:: EXERCISE OBJECTIVE ::
The required result is a copy of each line below in which "payload" appears.

EXERCISE INPUT below:

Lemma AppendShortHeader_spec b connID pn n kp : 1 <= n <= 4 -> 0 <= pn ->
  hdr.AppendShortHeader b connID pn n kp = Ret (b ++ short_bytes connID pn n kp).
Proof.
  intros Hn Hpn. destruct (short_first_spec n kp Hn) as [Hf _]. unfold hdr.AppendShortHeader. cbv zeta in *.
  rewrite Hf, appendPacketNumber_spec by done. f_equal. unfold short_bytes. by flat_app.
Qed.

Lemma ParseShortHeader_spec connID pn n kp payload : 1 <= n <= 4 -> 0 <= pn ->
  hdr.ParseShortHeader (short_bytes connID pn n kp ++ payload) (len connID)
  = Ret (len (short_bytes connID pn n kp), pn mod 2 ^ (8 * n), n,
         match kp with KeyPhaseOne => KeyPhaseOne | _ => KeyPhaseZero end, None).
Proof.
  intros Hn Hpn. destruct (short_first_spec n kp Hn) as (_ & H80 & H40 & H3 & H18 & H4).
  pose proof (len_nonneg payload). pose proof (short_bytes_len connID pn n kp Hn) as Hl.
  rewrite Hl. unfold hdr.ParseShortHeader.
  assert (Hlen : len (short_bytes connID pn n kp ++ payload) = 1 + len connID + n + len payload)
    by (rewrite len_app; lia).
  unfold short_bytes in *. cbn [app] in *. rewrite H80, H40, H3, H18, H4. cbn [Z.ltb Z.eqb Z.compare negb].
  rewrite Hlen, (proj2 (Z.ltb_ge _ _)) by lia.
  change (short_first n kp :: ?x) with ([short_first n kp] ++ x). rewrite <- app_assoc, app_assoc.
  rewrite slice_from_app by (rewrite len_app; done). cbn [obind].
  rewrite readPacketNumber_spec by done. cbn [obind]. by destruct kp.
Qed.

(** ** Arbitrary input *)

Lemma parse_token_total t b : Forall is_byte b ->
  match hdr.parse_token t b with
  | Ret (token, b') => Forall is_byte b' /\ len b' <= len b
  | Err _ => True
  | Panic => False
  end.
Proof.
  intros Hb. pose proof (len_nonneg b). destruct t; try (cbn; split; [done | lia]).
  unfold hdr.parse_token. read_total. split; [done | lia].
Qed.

End of EXERCISE INPUT.
EXERCISE INPUT below:

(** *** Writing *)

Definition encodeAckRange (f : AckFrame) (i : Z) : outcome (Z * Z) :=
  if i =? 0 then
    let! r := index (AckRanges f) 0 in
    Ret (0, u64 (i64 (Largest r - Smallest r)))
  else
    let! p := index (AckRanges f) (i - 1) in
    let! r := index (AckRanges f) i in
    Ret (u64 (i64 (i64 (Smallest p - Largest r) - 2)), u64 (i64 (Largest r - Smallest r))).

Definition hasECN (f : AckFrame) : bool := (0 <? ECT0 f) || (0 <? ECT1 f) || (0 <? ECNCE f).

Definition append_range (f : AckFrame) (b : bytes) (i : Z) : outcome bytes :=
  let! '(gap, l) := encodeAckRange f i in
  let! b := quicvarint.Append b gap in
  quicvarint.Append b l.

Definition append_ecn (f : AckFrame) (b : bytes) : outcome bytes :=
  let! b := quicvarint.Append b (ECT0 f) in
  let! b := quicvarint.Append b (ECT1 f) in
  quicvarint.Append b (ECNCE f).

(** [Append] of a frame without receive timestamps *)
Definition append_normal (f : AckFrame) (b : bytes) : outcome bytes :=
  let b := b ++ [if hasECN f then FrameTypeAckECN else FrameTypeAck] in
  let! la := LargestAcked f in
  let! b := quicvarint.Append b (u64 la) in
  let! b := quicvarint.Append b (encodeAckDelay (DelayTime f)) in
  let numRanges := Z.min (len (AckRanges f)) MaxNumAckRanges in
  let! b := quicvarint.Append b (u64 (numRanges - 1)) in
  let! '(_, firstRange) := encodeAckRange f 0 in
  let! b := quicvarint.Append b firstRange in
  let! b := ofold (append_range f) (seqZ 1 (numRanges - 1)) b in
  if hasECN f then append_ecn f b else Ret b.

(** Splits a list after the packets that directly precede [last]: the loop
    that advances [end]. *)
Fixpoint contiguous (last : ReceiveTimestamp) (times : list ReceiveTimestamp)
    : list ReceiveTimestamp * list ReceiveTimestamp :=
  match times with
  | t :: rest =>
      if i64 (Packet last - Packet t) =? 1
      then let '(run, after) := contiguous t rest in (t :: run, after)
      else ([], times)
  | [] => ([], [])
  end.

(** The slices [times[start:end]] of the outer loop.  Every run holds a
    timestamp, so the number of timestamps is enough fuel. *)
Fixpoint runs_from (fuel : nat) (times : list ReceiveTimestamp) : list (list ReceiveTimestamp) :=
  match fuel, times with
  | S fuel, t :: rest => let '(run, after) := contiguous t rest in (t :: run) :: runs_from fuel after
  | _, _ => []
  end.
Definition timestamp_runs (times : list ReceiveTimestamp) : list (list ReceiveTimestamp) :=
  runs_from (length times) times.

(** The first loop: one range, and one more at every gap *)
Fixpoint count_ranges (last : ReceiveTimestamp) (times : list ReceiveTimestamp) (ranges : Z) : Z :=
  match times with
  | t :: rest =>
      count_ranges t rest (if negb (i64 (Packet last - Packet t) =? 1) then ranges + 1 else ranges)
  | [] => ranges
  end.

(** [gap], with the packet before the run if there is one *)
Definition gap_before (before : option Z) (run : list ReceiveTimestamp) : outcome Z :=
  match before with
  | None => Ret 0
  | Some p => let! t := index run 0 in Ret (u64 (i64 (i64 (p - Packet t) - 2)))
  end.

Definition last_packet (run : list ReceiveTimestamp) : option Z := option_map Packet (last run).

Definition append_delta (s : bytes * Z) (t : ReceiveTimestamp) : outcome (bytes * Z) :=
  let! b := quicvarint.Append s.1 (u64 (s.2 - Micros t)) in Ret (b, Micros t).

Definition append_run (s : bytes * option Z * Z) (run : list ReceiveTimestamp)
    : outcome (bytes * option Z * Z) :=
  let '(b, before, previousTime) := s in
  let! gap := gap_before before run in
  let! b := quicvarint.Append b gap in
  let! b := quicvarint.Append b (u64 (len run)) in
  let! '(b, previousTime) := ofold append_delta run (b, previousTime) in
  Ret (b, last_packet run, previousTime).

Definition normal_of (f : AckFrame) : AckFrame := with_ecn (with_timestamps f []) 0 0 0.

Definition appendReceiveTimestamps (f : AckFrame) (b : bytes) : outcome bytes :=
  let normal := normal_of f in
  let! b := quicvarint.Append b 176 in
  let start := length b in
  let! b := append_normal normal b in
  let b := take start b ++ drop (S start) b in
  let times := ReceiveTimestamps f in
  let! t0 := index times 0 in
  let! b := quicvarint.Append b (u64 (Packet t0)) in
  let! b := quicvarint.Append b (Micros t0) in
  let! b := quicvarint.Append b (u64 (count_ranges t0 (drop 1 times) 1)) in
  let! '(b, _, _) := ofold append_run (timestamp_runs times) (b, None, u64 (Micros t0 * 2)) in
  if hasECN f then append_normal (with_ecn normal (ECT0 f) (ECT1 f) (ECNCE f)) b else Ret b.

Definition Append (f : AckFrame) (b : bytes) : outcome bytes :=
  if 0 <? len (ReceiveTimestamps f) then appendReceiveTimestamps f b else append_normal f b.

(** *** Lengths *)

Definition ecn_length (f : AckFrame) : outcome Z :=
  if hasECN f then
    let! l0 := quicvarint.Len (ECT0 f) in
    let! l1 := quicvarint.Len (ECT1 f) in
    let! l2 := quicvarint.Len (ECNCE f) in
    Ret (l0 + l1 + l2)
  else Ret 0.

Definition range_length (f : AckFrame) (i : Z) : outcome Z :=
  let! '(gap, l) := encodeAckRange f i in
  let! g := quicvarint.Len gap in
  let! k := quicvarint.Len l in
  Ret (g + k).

End of EXERCISE INPUT.

:: RESPONSE TO THIS EXERCISE ::
Lemma ParseShortHeader_spec connID pn n kp payload : 1 <= n <= 4 -> 0 <= pn ->
  hdr.ParseShortHeader (short_bytes connID pn n kp ++ payload) (len connID)
  pose proof (len_nonneg payload). pose proof (short_bytes_len connID pn n kp Hn) as Hl.
  assert (Hlen : len (short_bytes connID pn n kp ++ payload) = 1 + len connID + n + len payload)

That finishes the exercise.